[Required work] From the entries below, return only the lines starting at the one that contains "intros Ha Hb." and ending at the one that contains "join sep l'", exactly as they stand.

[Material provided]
━━━━━━━━━━━━━━━━━━━━━━━━━━━━━━
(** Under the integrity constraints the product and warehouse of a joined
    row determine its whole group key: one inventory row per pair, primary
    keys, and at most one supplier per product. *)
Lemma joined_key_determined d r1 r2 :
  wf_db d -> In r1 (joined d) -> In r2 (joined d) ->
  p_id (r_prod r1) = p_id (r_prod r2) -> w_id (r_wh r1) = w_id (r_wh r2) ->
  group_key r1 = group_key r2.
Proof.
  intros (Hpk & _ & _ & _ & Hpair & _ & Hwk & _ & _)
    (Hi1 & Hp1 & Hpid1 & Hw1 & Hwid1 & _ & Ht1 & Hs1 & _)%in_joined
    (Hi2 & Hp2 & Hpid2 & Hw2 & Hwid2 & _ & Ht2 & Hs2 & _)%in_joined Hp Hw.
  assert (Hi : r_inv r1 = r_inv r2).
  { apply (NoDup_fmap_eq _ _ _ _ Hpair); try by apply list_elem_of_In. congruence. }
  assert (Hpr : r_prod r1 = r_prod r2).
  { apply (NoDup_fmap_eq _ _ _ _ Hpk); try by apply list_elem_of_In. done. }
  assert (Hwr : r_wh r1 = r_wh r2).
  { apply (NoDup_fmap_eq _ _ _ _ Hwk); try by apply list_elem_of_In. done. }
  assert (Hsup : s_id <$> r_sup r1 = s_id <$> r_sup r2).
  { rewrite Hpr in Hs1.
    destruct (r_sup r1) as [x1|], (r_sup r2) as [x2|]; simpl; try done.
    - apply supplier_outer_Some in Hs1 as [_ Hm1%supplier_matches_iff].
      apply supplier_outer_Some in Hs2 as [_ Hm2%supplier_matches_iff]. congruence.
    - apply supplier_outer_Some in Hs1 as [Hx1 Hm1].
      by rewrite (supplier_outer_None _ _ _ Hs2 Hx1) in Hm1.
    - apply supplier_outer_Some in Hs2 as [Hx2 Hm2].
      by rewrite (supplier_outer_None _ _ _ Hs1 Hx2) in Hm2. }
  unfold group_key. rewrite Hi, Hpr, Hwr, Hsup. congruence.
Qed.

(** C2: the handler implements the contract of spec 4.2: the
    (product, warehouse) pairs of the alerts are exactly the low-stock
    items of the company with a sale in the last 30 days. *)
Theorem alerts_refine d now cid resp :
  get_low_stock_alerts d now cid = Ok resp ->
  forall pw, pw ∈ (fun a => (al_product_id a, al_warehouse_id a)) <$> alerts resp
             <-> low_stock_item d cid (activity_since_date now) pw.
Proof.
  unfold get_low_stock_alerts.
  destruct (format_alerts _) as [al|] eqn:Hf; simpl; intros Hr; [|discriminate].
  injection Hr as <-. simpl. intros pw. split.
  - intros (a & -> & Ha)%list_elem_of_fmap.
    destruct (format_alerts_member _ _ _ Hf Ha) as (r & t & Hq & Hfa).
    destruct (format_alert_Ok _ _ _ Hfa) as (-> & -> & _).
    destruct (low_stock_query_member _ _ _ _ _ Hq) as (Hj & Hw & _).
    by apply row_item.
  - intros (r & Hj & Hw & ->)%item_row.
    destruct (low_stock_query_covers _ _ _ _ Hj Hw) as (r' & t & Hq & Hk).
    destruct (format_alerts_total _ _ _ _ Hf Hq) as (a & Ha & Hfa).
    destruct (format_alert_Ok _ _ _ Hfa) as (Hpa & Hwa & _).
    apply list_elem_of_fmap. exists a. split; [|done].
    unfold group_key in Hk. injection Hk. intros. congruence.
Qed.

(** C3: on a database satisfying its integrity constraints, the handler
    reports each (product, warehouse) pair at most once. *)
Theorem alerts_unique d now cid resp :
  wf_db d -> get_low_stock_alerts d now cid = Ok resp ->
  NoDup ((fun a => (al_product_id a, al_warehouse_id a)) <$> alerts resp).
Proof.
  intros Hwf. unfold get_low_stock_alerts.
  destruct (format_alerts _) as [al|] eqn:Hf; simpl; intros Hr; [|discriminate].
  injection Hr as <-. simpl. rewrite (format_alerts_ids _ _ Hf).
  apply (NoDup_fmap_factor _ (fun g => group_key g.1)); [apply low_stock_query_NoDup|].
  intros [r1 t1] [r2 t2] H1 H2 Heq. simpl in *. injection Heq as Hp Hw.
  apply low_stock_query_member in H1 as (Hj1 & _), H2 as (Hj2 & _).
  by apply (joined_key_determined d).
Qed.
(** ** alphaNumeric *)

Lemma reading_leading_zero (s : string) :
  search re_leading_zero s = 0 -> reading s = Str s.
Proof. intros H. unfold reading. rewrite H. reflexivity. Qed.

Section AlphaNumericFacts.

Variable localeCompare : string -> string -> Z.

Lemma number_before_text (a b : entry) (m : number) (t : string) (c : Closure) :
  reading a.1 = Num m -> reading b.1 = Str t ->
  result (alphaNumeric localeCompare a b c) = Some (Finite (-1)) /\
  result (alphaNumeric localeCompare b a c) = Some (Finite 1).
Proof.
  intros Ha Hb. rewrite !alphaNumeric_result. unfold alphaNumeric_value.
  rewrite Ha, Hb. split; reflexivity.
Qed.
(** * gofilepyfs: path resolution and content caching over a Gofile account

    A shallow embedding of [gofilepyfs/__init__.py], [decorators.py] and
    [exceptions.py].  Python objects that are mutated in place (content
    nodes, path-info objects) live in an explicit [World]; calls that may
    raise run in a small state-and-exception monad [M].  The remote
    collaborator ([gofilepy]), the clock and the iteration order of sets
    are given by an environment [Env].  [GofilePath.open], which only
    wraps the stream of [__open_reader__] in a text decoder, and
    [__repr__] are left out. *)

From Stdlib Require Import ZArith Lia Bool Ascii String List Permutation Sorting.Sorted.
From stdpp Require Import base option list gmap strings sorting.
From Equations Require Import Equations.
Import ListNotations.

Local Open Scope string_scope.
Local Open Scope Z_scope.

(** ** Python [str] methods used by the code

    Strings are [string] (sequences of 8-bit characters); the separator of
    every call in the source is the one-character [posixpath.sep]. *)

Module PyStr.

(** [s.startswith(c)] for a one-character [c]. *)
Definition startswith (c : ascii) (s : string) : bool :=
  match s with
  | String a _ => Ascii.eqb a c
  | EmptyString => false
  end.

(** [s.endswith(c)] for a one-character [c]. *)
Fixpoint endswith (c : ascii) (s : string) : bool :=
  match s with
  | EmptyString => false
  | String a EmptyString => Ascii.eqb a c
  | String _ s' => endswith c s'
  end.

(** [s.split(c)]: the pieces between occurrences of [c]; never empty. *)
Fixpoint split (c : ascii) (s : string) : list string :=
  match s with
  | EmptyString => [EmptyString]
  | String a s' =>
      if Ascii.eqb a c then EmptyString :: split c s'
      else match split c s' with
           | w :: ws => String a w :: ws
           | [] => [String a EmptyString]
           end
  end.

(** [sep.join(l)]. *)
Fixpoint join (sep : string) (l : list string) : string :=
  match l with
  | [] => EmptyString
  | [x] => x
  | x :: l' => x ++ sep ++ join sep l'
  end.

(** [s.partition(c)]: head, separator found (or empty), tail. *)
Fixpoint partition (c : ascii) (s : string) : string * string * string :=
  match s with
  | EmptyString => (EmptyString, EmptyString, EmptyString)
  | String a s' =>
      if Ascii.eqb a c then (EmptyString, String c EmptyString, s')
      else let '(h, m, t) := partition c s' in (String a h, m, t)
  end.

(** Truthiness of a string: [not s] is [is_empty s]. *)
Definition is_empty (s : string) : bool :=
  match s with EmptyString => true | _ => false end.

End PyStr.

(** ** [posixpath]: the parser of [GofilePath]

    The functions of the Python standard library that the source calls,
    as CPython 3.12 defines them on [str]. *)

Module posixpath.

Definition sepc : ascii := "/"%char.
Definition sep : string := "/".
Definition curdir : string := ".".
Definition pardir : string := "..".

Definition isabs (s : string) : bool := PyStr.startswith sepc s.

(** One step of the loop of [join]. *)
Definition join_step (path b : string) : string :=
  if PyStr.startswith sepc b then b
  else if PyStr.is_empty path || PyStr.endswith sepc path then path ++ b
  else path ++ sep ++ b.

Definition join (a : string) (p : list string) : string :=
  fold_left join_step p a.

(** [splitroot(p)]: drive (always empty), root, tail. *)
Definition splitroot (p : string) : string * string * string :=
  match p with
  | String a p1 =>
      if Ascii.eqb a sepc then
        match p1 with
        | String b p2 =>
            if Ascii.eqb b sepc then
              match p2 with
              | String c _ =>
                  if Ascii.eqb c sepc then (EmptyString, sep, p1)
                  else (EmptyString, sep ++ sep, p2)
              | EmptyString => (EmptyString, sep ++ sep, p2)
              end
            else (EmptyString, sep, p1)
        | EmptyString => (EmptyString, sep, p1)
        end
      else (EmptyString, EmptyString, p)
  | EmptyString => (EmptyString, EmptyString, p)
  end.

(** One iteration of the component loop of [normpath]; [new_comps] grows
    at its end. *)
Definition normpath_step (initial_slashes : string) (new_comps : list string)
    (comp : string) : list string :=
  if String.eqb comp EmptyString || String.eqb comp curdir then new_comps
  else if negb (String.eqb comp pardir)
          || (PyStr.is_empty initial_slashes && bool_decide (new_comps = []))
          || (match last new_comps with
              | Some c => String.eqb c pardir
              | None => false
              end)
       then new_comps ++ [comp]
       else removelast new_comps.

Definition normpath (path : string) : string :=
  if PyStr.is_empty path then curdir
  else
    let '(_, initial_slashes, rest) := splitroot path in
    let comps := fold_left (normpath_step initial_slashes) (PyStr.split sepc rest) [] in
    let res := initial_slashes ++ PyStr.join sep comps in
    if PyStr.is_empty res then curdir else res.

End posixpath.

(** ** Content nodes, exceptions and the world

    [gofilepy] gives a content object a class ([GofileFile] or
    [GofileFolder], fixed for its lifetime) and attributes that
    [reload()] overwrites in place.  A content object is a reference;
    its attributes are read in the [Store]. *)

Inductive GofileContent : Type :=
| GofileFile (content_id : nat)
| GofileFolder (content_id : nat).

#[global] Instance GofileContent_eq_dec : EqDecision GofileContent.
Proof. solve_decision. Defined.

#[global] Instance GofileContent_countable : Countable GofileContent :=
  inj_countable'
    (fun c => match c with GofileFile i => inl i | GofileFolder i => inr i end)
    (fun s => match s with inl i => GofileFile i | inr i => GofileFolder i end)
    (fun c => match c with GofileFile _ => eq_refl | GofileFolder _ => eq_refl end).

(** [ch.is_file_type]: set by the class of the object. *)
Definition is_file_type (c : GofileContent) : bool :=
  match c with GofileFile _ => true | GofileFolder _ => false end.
━━━━━━━━━━━━━━━━━━━━━━━━━━━━━━
[Task output]
  intros Ha Hb. rewrite !alphaNumeric_result. unfold alphaNumeric_value.
  rewrite Ha, Hb. split; reflexivity.
Qed.
(** * gofilepyfs: path resolution and content caching over a Gofile account

    A shallow embedding of [gofilepyfs/__init__.py], [decorators.py] and
    [exceptions.py].  Python objects that are mutated in place (content
    nodes, path-info objects) live in an explicit [World]; calls that may
    raise run in a small state-and-exception monad [M].  The remote
    collaborator ([gofilepy]), the clock and the iteration order of sets
    are given by an environment [Env].  [GofilePath.open], which only
    wraps the stream of [__open_reader__] in a text decoder, and
    [__repr__] are left out. *)

From Stdlib Require Import ZArith Lia Bool Ascii String List Permutation Sorting.Sorted.
From stdpp Require Import base option list gmap strings sorting.
From Equations Require Import Equations.
Import ListNotations.

Local Open Scope string_scope.
Local Open Scope Z_scope.

(** ** Python [str] methods used by the code

    Strings are [string] (sequences of 8-bit characters); the separator of
    every call in the source is the one-character [posixpath.sep]. *)

Module PyStr.

(** [s.startswith(c)] for a one-character [c]. *)
Definition startswith (c : ascii) (s : string) : bool :=
  match s with
  | String a _ => Ascii.eqb a c
  | EmptyString => false
  end.

(** [s.endswith(c)] for a one-character [c]. *)
Fixpoint endswith (c : ascii) (s : string) : bool :=
  match s with
  | EmptyString => false
  | String a EmptyString => Ascii.eqb a c
  | String _ s' => endswith c s'
  end.

(** [s.split(c)]: the pieces between occurrences of [c]; never empty. *)
Fixpoint split (c : ascii) (s : string) : list string :=
  match s with
  | EmptyString => [EmptyString]
  | String a s' =>
      if Ascii.eqb a c then EmptyString :: split c s'
      else match split c s' with
           | w :: ws => String a w :: ws
           | [] => [String a EmptyString]
           end
  end.

(** [sep.join(l)]. *)
Fixpoint join (sep : string) (l : list string) : string :=
  match l with
  | [] => EmptyString
  | [x] => x
  | x :: l' => x ++ sep ++ join sep l'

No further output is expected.